__EXERCISE DIRECTIONS__: Go through the data below and copy each line that includes "repeat".

__Extracted data entries__:
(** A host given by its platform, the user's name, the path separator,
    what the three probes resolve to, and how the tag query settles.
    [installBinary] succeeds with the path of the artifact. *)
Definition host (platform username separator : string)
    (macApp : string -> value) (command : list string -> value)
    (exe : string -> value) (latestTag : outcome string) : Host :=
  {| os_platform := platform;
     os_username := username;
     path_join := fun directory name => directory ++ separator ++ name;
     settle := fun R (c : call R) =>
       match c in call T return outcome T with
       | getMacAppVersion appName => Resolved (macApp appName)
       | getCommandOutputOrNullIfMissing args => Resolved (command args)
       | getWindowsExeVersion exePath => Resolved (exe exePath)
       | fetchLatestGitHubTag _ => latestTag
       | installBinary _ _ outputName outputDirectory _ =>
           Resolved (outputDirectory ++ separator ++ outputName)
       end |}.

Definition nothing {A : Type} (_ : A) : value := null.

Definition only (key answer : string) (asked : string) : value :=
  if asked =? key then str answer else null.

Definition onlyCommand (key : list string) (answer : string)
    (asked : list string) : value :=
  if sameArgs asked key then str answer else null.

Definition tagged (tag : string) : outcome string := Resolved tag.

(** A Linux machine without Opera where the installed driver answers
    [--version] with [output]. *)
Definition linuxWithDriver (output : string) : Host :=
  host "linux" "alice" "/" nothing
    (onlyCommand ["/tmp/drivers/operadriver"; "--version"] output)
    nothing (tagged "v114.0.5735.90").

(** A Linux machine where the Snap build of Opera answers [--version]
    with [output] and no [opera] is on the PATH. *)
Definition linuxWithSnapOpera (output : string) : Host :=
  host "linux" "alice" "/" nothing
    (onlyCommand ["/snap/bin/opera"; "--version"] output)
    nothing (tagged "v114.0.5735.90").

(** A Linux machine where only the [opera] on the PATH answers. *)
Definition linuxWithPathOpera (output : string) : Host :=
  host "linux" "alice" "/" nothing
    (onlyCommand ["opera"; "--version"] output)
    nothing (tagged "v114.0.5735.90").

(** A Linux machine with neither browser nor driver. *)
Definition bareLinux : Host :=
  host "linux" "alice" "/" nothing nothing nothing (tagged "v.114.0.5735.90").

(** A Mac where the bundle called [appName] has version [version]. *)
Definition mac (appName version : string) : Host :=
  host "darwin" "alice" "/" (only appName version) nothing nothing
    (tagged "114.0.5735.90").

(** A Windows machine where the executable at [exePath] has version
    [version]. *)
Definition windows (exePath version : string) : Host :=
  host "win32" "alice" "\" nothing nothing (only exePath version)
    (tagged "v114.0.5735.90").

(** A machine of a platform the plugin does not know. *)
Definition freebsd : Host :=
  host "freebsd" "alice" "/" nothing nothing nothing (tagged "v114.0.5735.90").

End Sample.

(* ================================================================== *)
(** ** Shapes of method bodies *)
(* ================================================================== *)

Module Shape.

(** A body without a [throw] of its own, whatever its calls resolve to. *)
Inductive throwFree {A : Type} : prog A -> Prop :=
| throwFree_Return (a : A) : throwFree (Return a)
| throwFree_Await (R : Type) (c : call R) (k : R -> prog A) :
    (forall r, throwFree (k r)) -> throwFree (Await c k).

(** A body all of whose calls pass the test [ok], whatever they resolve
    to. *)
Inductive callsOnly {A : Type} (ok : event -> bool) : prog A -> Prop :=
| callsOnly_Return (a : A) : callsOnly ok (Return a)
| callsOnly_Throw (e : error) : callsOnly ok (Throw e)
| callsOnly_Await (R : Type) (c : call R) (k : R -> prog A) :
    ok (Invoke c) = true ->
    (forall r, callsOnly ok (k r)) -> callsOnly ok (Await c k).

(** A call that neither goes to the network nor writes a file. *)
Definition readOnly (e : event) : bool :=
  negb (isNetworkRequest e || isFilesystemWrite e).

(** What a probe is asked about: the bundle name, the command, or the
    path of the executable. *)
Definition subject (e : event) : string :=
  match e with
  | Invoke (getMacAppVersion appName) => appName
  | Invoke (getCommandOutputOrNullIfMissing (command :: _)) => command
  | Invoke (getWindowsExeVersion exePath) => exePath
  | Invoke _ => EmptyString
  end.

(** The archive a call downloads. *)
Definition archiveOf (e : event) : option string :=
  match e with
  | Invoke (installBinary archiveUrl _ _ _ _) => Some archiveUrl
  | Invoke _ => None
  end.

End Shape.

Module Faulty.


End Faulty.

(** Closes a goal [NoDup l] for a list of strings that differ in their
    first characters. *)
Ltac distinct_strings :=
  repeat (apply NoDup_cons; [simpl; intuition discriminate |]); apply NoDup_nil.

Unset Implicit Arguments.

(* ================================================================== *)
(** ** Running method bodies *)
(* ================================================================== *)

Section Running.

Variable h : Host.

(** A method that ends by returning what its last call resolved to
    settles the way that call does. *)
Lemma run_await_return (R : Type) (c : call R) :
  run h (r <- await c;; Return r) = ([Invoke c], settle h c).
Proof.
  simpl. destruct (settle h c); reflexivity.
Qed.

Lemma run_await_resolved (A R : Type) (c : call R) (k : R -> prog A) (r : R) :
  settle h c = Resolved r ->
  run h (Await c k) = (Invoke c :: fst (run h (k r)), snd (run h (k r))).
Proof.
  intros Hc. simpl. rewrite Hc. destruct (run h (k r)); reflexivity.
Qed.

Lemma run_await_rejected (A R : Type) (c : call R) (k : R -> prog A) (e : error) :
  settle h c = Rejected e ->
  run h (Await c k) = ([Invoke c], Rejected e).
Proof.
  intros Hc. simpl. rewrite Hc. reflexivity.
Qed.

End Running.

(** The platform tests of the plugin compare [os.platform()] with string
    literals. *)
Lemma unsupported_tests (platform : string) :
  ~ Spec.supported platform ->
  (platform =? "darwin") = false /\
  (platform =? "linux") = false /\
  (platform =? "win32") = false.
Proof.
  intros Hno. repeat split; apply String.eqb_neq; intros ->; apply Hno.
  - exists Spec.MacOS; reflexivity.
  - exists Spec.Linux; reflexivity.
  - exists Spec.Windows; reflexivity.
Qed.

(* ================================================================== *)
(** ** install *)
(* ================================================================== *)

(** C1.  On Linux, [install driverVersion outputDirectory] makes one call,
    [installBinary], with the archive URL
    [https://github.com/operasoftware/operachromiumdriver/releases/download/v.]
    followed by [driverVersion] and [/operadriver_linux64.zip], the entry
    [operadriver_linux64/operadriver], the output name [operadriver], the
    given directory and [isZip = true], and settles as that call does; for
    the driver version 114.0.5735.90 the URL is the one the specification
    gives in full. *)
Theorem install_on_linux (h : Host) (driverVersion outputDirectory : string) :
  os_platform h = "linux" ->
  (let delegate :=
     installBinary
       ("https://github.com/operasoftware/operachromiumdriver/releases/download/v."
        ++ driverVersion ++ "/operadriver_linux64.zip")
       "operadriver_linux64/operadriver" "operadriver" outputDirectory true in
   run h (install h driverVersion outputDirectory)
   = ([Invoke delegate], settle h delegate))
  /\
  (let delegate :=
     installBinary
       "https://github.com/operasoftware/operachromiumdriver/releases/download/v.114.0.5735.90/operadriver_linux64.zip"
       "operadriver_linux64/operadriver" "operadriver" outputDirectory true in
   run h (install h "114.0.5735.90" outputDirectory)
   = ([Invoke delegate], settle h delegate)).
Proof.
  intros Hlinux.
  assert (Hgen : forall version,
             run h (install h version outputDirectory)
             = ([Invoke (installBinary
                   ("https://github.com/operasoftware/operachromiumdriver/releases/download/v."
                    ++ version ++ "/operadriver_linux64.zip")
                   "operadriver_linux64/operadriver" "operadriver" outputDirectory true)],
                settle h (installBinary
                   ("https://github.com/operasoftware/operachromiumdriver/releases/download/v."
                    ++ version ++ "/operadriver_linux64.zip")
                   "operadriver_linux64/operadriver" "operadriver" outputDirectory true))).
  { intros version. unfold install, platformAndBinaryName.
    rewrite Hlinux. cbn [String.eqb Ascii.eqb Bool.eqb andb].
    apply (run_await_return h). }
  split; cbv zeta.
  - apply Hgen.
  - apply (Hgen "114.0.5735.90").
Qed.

__WRITTEN SOLUTION__:
  repeat (apply NoDup_cons; [simpl; intuition discriminate |]); apply NoDup_nil.
  intros Hno. repeat split; apply String.eqb_neq; intros ->; apply Hno.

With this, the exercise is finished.